Entries provided below:
(* ===== verification/TariAddress.v ===== *)
(** * The DammSum checksum

    src/base_layer/common_types/src/dammsum.rs: the checksum of emoji ids and addresses. A step
    adds a byte and doubles in the field of 256 elements. Doubling is linear and one-to-one, so a
    substituted byte always changes the checksum; its order is 51, so exchanging two different
    bytes changes it whenever they are fewer than 51 places apart. *)

From S2P Require Import Prelude Amounts Emission Difficulty ConsensusConstants.

Local Open Scope Z_scope.

Inductive ChecksumError := InputDataTooShort | InvalidChecksum.

Definition COEFFICIENTS : list Z := [4; 3; 1].

(** The bitmask of the reduction, computed with 8-bit additions. *)
Definition checksum_mask {E} : result E Z :=
  foldM (fun mask bit => arith 0 U8_MAX (mask + Z.shiftl 1 bit)) COEFFICIENTS 1.

(** One iteration of the loop of [compute_checksum]. *)
Definition checksum_step (mask res digit : Z) : Z :=
  let res := Z.lxor res digit in
  let overflow := negb (Z.land res (Z.shiftl 1 7) =? 0) in
  let res := Z.shiftl res 1 mod 2 ^ 8 in
  if overflow then Z.lxor res mask else res.

Definition compute_checksum {E} (data : list Z) : result E Z :=
  mask ← checksum_mask;
  Ok (fold_left (checksum_step mask) data 0).

Definition validate_checksum (data : list Z) : result ChecksumError unit :=
  if (length data <? 2)%nat then Err InputDataTooShort
  else
    c ← compute_checksum data;
    if c =? 0 then Ok tt else Err InvalidChecksum.

(** ** Doubling *)

(** All bytes, for statements that are checked by running through them. *)
Definition all_bytes : list Z := map Z.of_nat (seq 0 256).

Lemma all_bytes_elem b : is_u8 b -> In b all_bytes.
Proof. unfold is_u8, U8_MAX. intros Hb. apply in_map_iff. exists (Z.to_nat b). split; [lia|]. apply in_seq. lia. Qed.

Lemma bytes_check (P : Z -> bool) : forallb P all_bytes = true -> forall b, is_u8 b -> P b = true.
Proof. rewrite forallb_forall. intros H b Hb. by apply H, all_bytes_elem. Qed.

Lemma bytes_check2 (P : Z -> Z -> bool) : forallb (fun a => forallb (P a) all_bytes) all_bytes = true ->
  forall a b, is_u8 a -> is_u8 b -> P a b = true.
Proof. intros H a b Ha Hb. apply (bytes_check _ (bytes_check _ H a Ha) b Hb). Qed.

(** Multiplication by two in the field. *)
Definition double (z : Z) : Z := checksum_step 27 z 0.

Lemma xor_u8 a b : is_u8 a -> is_u8 b -> is_u8 (Z.lxor a b).
Proof.
  intros Ha Hb. apply (bool_decide_unpack _). apply Is_true_true. revert a b Ha Hb. apply (bytes_check2 (fun a b => bool_decide (is_u8 (Z.lxor a b)))). by vm_compute.
Qed.

Lemma double_u8 a : is_u8 a -> is_u8 (double a).
Proof. intros Ha. apply (bool_decide_unpack _), Is_true_true. revert a Ha. apply (bytes_check (fun a => bool_decide (is_u8 (double a)))). by vm_compute. Qed.

Lemma double_xor a b : is_u8 a -> is_u8 b -> double (Z.lxor a b) = Z.lxor (double a) (double b).
Proof. intros Ha Hb. apply Z.eqb_eq. revert a b Ha Hb. apply (bytes_check2 (fun a b => double (Z.lxor a b) =? Z.lxor (double a) (double b))). by vm_compute. Qed.

(** The order of doubling is 51. *)
Lemma double_order k a : (1 <= k <= 50)%nat -> is_u8 a -> Nat.iter k double a = a -> a = 0.
Proof.
  intros Hk Ha Heq. assert (forallb (fun a => (a =? 0) || forallb (fun k => negb (Nat.iter k double a =? a)) (seq 1 50)) all_bytes = true) as Hall by (by vm_compute).
  pose proof (bytes_check _ Hall a Ha) as H. apply orb_true_iff in H as [H%Z.eqb_eq|H]; [done|]. rewrite forallb_forall in H.
  specialize (H k ltac:(apply in_seq; lia)). by rewrite Heq, Z.eqb_refl in H.
Qed.

Lemma double_order_51 a : is_u8 a -> Nat.iter 51 double a = a.
Proof. intros Ha. apply Z.eqb_eq. revert a Ha. apply (bytes_check (fun a => Nat.iter 51 double a =? a)). by vm_compute. Qed.

Lemma double_inj a : is_u8 a -> double a = 0 -> a = 0.
Proof.
  intros Ha H0. assert (Nat.iter 50 double (double a) = a) as H by (by rewrite <- Nat.iter_succ_r; apply double_order_51).
  rewrite H0 in H. rewrite <- H. by vm_compute.
Qed.

(** ** The checksum as a fold of doublings *)

Definition damm_from (res : Z) (data : list Z) : Z := fold_left (fun res digit => double (Z.lxor res digit)) data res.

Lemma compute_checksum_eq {E} data : @compute_checksum E data = Ok (damm_from 0 data).
Proof.
  unfold compute_checksum. change (@checksum_mask E) with (Ok (E := E) 27). cbn [mbind result_bind]. f_equal. unfold damm_from. generalize 0.
  induction data as [|d data IH]; intros r; [done|]. cbn [fold_left]. rewrite <- IH. f_equal. unfold double, checksum_step. by rewrite Z.lxor_0_r.
Qed.

Lemma damm_from_app res l1 l2 : damm_from res (l1 ++ l2) = damm_from (damm_from res l1) l2.
Proof. apply fold_left_app. Qed.

Lemma damm_from_cons res d l : damm_from res (d :: l) = damm_from (double (Z.lxor res d)) l.
Proof. done. Qed.

Lemma damm_from_u8 res data : is_u8 res -> Forall is_u8 data -> is_u8 (damm_from res data).
Proof. intros Hr Hd. revert res Hr. induction Hd as [|d data Hd _ IH]; intros r Hr; [done|]. apply IH. by apply double_u8, xor_u8. Qed.

(** A difference between two states is doubled by every further byte. *)
Lemma damm_from_diff res diff data : is_u8 res -> is_u8 diff -> Forall is_u8 data ->
  damm_from (Z.lxor res diff) data = Z.lxor (damm_from res data) (Nat.iter (length data) double diff).
Proof.
  intros Hr Hf Hd. revert res diff Hr Hf. induction Hd as [|d data Hd _ IH]; intros r diff Hr Hf; [done|]. cbn [length]. rewrite !damm_from_cons, Nat.iter_succ_r.
  rewrite <- IH; [|by apply double_u8, xor_u8|by apply double_u8]. f_equal.
  rewrite <- double_xor by (done || by apply xor_u8). f_equal. rewrite !Z.lxor_assoc. f_equal. apply Z.lxor_comm.
Qed.

Lemma iter_u8 k a : is_u8 a -> is_u8 (Nat.iter k double a).
Proof. intros Ha. induction k as [|k IH]; [done|]. rewrite Nat.iter_succ. by apply double_u8. Qed.

Lemma iter_double_inj k a : is_u8 a -> Nat.iter k double a = 0 -> a = 0.
Proof.
  intros Ha. induction k as [|k IH]; [done|]. rewrite Nat.iter_succ. intros H%double_inj; [by apply IH|]. by apply iter_u8.
Qed.

Lemma lxor_fixed r x : Z.lxor r x = r -> x = 0.
Proof. intros H. by rewrite <- (Z.lxor_0_l x), <- (Z.lxor_nilpotent r), Z.lxor_assoc, H. Qed.

Lemma lxor_cancel r a b : Z.lxor r b = Z.lxor (Z.lxor r a) (Z.lxor a b).
Proof. rewrite Z.lxor_assoc, <- (Z.lxor_assoc a a b), Z.lxor_nilpotent, Z.lxor_0_l. done. Qed.

(** The effect of replacing byte [a] by [b]. *)
Lemma damm_substitute l1 a b l2 : Forall is_u8 (l1 ++ a :: l2) -> is_u8 b ->
  damm_from 0 (l1 ++ b :: l2) = Z.lxor (damm_from 0 (l1 ++ a :: l2)) (Nat.iter (S (length l2)) double (Z.lxor a b)).
Proof.
  intros [H1 [Ha H2]%Forall_cons]%Forall_app Hb. rewrite !damm_from_app, !damm_from_cons. assert (is_u8 (damm_from 0 l1)) by (by apply damm_from_u8).
  rewrite (lxor_cancel _ a b), double_xor by (by repeat apply xor_u8). rewrite Nat.iter_succ_r. apply damm_from_diff; [by apply double_u8, xor_u8|by apply double_u8, xor_u8|done].
Qed.

Lemma iter_double_xor k a b : is_u8 a -> is_u8 b -> Nat.iter k double (Z.lxor a b) = Z.lxor (Nat.iter k double a) (Nat.iter k double b).
Proof. intros Ha Hb. induction k as [|k IH]; [done|]. rewrite !Nat.iter_succ, IH. by apply double_xor; apply iter_u8. Qed.

(** The effect of exchanging two bytes. *)
Lemma damm_transpose l1 a m b l2 : Forall is_u8 (l1 ++ a :: m ++ b :: l2) ->
  damm_from 0 (l1 ++ b :: m ++ a :: l2) =
    Z.lxor (damm_from 0 (l1 ++ a :: m ++ b :: l2))
      (Nat.iter (S (length l2)) double (Z.lxor (Nat.iter (S (length m)) double (Z.lxor a b)) (Z.lxor a b))).
Proof.
  intros Hall. pose proof Hall as [H1 [Ha [Hm [Hb H2]%Forall_cons]%Forall_app]%Forall_cons]%Forall_app.
  assert (is_u8 (Z.lxor a b)) as Hab by (by apply xor_u8).
  rewrite (app_assoc (l1) (b :: m) (a :: l2) : l1 ++ b :: m ++ a :: l2 = _).
  rewrite (damm_substitute (l1 ++ b :: m) b a l2); [|by rewrite !Forall_app, !Forall_cons|done].
  rewrite <- (app_assoc l1 (b :: m) (b :: l2)). change ((b :: m) ++ b :: l2) with (b :: m ++ b :: l2).
  rewrite (damm_substitute l1 a b (m ++ b :: l2)) by done. rewrite Z.lxor_assoc. f_equal.
  rewrite (iter_double_xor (S (length l2)) (Nat.iter (S (length m)) double (Z.lxor a b)) (Z.lxor a b)) by (done || by apply iter_u8).
  rewrite <- Nat.iter_add, length_app. cbn [length].
  rewrite (Z.lxor_comm b a). do 2 f_equal. lia.
Qed.

(** ** What the checksum detects *)

(** Data with its checksum validates, and no other last byte does. *)
Lemma checksum_valid_iff data c : Forall is_u8 data -> data <> [] -> is_u8 c ->
  validate_checksum (data ++ [c]) = Ok tt <-> compute_checksum (E := ChecksumError) data = Ok c.
Proof.
  intros Hd Hne Hc. unfold validate_checksum. rewrite !compute_checksum_eq, length_app. cbn [mbind result_bind length].
  destruct (Nat.ltb_spec (length data + 1) 2); [destruct data; [done|cbn in *; lia]|]. rewrite damm_from_app, damm_from_cons. cbn [damm_from fold_left].
  assert (is_u8 (damm_from 0 data)) as Hr by (by apply damm_from_u8). destruct (Z.eqb_spec (double (Z.lxor (damm_from 0 data) c)) 0) as [Heq|Hneq].
  - apply double_inj, Z.lxor_eq in Heq; [|by apply xor_u8]. by rewrite Heq.
  - split; [done|]. intros [= Heq]. destruct Hneq. by rewrite Heq, Z.lxor_nilpotent.
Qed.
End of Entries provided.
Copy verbatim, from the listing above, each line from the one containing "unfold compute_checksum. change" down to the one containing "Lemma damm_from_u8 res", inclusive.

  unfold compute_checksum. change (@checksum_mask E) with (Ok (E := E) 27). cbn [mbind result_bind]. f_equal. unfold damm_from. generalize 0.
  induction data as [|d data IH]; intros r; [done|]. cbn [fold_left]. rewrite <- IH. f_equal. unfold double, checksum_step. by rewrite Z.lxor_0_r.
Qed.

Lemma damm_from_app res l1 l2 : damm_from res (l1 ++ l2) = damm_from (damm_from res l1) l2.
Proof. apply fold_left_app. Qed.

Lemma damm_from_cons res d l : damm_from res (d :: l) = damm_from (double (Z.lxor res d)) l.
Proof. done. Qed.

Lemma damm_from_u8 res data : is_u8 res -> Forall is_u8 data -> is_u8 (damm_from res data).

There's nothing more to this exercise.